(Collection entries)
__________________________________________________

(* ===== verification/Http3Message.v ===== *)
(** * HTTP/3 header blocks and messages

    The literal QPACK codec of kmx/aio/http3/qpack over the static table, HEADERS frames, and
    the request and response messages of kmx/aio/http3/demo, as frames and as text.  A
    [std::string] is the list of its octets. *)

From Stdlib Require Import String Ascii.
From S2P Require Import Prelude Http3.
#[local] Open Scope Z_scope.

(** ** Text *)

Fixpoint chars (s : string) : bytes :=
  match s with
  | EmptyString => []
  | String c s => Z.of_N (N_of_ascii c) :: chars s
  end.

Abbreviation header_field := (bytes * bytes)%type.
Abbreviation header_list := (list header_field).

Definition str_eqb (a b : bytes) : bool := bool_decide (a = b).

Lemma str_eqb_eq (a b : bytes) : str_eqb a b = true <-> a = b.
Proof. apply bool_decide_eq_true. Qed.

(** ** The static table *)

Definition static_table : list header_field :=
  [(chars ":authority", chars ""); (chars ":path", chars "/"); (chars ":method", chars "CONNECT"); (chars ":method", chars "DELETE");
   (chars ":method", chars "GET"); (chars ":method", chars "HEAD"); (chars ":method", chars "OPTIONS"); (chars ":method", chars "POST");
   (chars ":scheme", chars "http"); (chars ":scheme", chars "https"); (chars ":status", chars "200"); (chars ":status", chars "404")].

(** The loop of both searches: the table from [index] on. *)
Fixpoint find_entry (matches : header_field -> bool) (table : list header_field) (index : nat) : option nat :=
  match table with
  | [] => None
  | entry :: table => if matches entry then Some index else find_entry matches table (S index)
  end.

Definition find_exact (name value : bytes) : option nat :=
  find_entry (fun e => str_eqb e.1 name && str_eqb e.2 value) static_table 0.

Definition find_name (name : bytes) : option nat := find_entry (fun e => str_eqb e.1 name) static_table 0.

Record lookup_result : Type := { lk_exact_index : option nat; lk_name_index : option nat }.

Definition lookup_header (field : header_field) : lookup_result :=
  let exact_index := find_exact field.1 field.2 in
  {| lk_exact_index := exact_index; lk_name_index := match exact_index with Some _ => None | None => find_name field.1 end |}.

Definition lookup_headers (headers : header_list) : list lookup_result := map lookup_header headers.

(** ** Encoding *)

Definition literal_with_name : Z := 0x00.
Definition literal_with_name_ref : Z := 0x40.
Definition indexed_field : Z := 0x80.

Definition size_of (b : bytes) : Z := Z.of_nat (length b).

(** What one field needs, after its representation octet. *)
Definition field_size (field : header_field) (lookup : lookup_result) : nat :=
  match lk_exact_index lookup with
  | Some exact_index => varint_size (Z.of_nat exact_index)
  | None =>
      let value_size := (varint_size (size_of field.2) + length field.2)%nat in
      match lk_name_index lookup with
      | Some name_index => (varint_size (Z.of_nat name_index) + value_size)%nat
      | None => (varint_size (size_of field.1) + length field.1 + value_size)%nat
      end
  end.

Fixpoint estimated_fields_size (headers : header_list) (lookups : list lookup_result) (total : nat) : result h3_error nat :=
  match headers, lookups with
  | [], _ => Ret total
  | _ :: _, [] => Fault
  | field :: headers, lookup :: lookups => estimated_fields_size headers lookups (total + 1 + field_size field lookup)%nat
  end.

Definition estimated_block_size (headers : header_list) (lookups : list lookup_result) : h3 nat :=
  estimated_fields_size headers lookups 2.

Definition encode_field (block : bytes) (field : lookup_result) (name value : bytes) : bytes :=
  match lk_exact_index field with
  | Some exact_index => encode_varint (block ++ [indexed_field]) (Z.of_nat exact_index)
  | None =>
      let block := block ++ [match lk_name_index field with Some _ => literal_with_name_ref | None => literal_with_name end] in
      let block :=
        match lk_name_index field with
        | Some name_index => encode_varint block (Z.of_nat name_index)
        | None => encode_varint block (size_of name) ++ name
        end in
      encode_varint block (size_of value) ++ value
  end.

(** The loop over both lists by index. *)
Fixpoint encode_fields (block : bytes) (headers : header_list) (lookups : list lookup_result) : h3 bytes :=
  match headers, lookups with
  | [], _ => Ret block
  | _ :: _, [] => Fault
  | field :: headers, lookup :: lookups => encode_fields (encode_field block lookup field.1 field.2) headers lookups
  end.

Definition qpack_encode (headers : header_list) : h3 bytes := encode_fields [0; 0] headers (lookup_headers headers).

(** ** Decoding

    An empty [std::optional] is the failure [decode] turns it into. *)

Definition read_string (payload : bytes) (offset : nat) : h3 (bytes * nat) :=
  let? length_result := or_fail h3_message_error (decode_varint payload offset) in
  let offset := (offset + length_result.2)%nat in
  when Z.of_nat (length payload) <? Z.of_nat offset + length_result.1 fail h3_message_error;
  let n := Z.to_nat length_result.1 in
  let? value := subspan payload offset n in
  Ret (value, (offset + n)%nat).

Definition read_static_index (payload : bytes) (offset : nat) : h3 (nat * nat) :=
  let? index := or_fail h3_message_error (decode_varint payload offset) in
  let offset := (offset + index.2)%nat in
  when Z.of_nat (length static_table) <=? index.1 fail h3_message_error;
  Ret (Z.to_nat index.1, offset).

Definition table_entry (index : nat) : h3 header_field :=
  match static_table !! index with Some e => Ret e | None => Fault end.

Definition read_field (payload : bytes) (offset : nat) (representation : Z) : h3 (header_field * nat) :=
  if representation =? indexed_field then
    let? (index, offset) := read_static_index payload offset in
    let? entry := table_entry index in
    Ret (entry, offset)
  else if representation =? literal_with_name_ref then
    let? (index, offset) := read_static_index payload offset in
    let? (value, offset) := read_string payload offset in
    let? entry := table_entry index in
    Ret ((entry.1, value), offset)
  else
    when negb (representation =? literal_with_name) fail h3_message_error;
    let? (name, offset) := read_string payload offset in
    let? (value, offset) := read_string payload offset in
    Ret ((name, value), offset).

Fixpoint qpack_decode_loop (fuel : nat) (payload : bytes) (offset : nat) (headers : header_list) : h3 header_list :=
  if Nat.ltb offset (length payload) then
    match fuel with
    | O => Fault
    | S fuel =>
        let? representation := rd payload offset in
        let? (field, offset) := read_field payload (S offset) representation in
        qpack_decode_loop fuel payload offset (headers ++ [field])
    end
  else Ret headers.

Definition qpack_decode (payload : bytes) : h3 header_list :=
  when Nat.ltb (length payload) 2 fail h3_message_error;
  qpack_decode_loop (length payload) payload 2 [].

(** ** HEADERS frames *)

Definition encode_headers_frame (headers : header_list) : h3 bytes :=
  let? block := qpack_encode headers in Ret (encode_frame ft_headers block).

Definition decode_headers_frame (payload : bytes) : h3 header_list :=
  let? decoded := decode_frame payload in
  when negb (fr_type decoded =? ft_headers) fail errno_einval;
  qpack_decode (fr_payload decoded).

(** ** The searches *)

Lemma find_entry_found (matches : header_field -> bool) (table : list header_field) (base i : nat) :
  find_entry matches table base = Some i -> exists k e, i = (base + k)%nat /\ table !! k = Some e /\ matches e = true.
Proof.
  revert base. induction table as [|e table IH]; intros base H; cbn [find_entry] in H; [done|].
  case_if_in H.
  - simplify_eq. exists 0%nat, e. rewrite Nat.add_0_r. done.
  - apply IH in H as (k & e' & -> & Hk & He). exists (S k), e'. split; [lia|done].
Qed.

Lemma find_exact_entry (name value : bytes) (i : nat) : find_exact name value = Some i -> static_table !! i = Some (name, value).
Proof.
  intros H. apply find_entry_found in H as (k & [n v] & -> & Hk & He). cbn [fst snd] in He.
  apply andb_true_iff in He as [Hn Hv]. apply str_eqb_eq in Hn, Hv. by subst.
Qed.

Lemma find_name_entry (name : bytes) (i : nat) : find_name name = Some i -> exists v, static_table !! i = Some (name, v).
Proof.
  intros H. apply find_entry_found in H as (k & [n v] & -> & Hk & He). cbn [fst] in He. apply str_eqb_eq in He. subst. by exists v.
Qed.

Lemma table_index (i : nat) (e : header_field) : static_table !! i = Some e -> (i < 12)%nat.
Proof. intros H. by apply lookup_lt_Some in H. Qed.

(** ** Encoded fields *)

Lemma encode_fields_image (headers : header_list) (block : bytes) :
  encode_fields block headers (lookup_headers headers)
  = Ret (block ++ concat (map (fun h => encode_field [] (lookup_header h) h.1 h.2) headers)).
Proof.
  revert block. induction headers as [|h headers IH]; intros block; cbn [lookup_headers map encode_fields concat]; [by rewrite app_nil_r|].
  fold (lookup_headers headers). rewrite IH. f_equal. rewrite app_assoc. f_equal.
  unfold encode_field. destruct (lk_exact_index (lookup_header h)), (lk_name_index (lookup_header h));
    rewrite ?(encode_varint_app (_ ++ _)), ?(encode_varint_app [_]); by rewrite <- ?app_assoc.
Qed.

Definition field_image (h : header_field) : bytes := encode_field [] (lookup_header h) h.1 h.2.

Lemma qpack_encode_image (headers : header_list) : qpack_encode headers = Ret ([0; 0] ++ concat (map field_image headers)).
Proof. apply encode_fields_image. Qed.

Lemma field_image_length (h : header_field) : length (field_image h) = (1 + field_size h (lookup_header h))%nat.
Proof.
  unfold field_image, encode_field, field_size. destruct (lk_exact_index (lookup_header h)), (lk_name_index (lookup_header h)); cbn [app];
    rewrite ?length_app, ?encode_varint_grows, ?length_app, ?encode_varint_grows; cbn [length]; lia.
Qed.

(** ** Reading fields back *)

Definition field_fits (h : header_field) : Prop := is_varint (size_of h.1) /\ is_varint (size_of h.2).

Lemma read_string_image (pre s rest : bytes) (o : nat) :
  is_varint (size_of s) -> o = length pre ->
  read_string (pre ++ encode_varint [] (size_of s) ++ s ++ rest) o = Ret (s, (o + varint_size (size_of s) + length s)%nat).
Proof.
  intros Hs ->. unfold read_string. rewrite decode_encode_varint_exact by done. cbn [or_fail rbind fst snd].
  rewrite (proj2 (Z.ltb_ge _ _)) by (rewrite !length_app, encode_varint_length; unfold size_of; lia).
  assert (Z.to_nat (size_of s) = length s) as -> by (unfold size_of; lia). rewrite (app_assoc pre).
  by rewrite subspan_here by (done || rewrite length_app, encode_varint_length; done).
Qed.

Lemma read_static_index_image (pre rest : bytes) (i o : nat) :
  (i < 12)%nat -> o = length pre ->
  read_static_index (pre ++ encode_varint [] (Z.of_nat i) ++ rest) o = Ret (i, (o + varint_size (Z.of_nat i))%nat).
Proof.
  intros Hi ->. unfold read_static_index. rewrite decode_encode_varint_exact by (unfold is_varint; lia). cbn [or_fail rbind fst snd].
  rewrite (proj2 (Z.leb_gt _ _)) by (cbn; lia). by rewrite Nat2Z.id.
Qed.

Lemma table_entry_ret (i : nat) (e : header_field) : static_table !! i = Some e -> table_entry i = Ret e.
Proof. unfold table_entry. by intros ->. Qed.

__________________________________________________

_WHAT THE TASK REQUIRES_:
Filter the records above for the string "messages" and copy each matching line.

_TASK SOLUTION_:
(** * HTTP/3 header blocks and messages
    the request and response messages of kmx/aio/http3/demo, as frames and as text.  A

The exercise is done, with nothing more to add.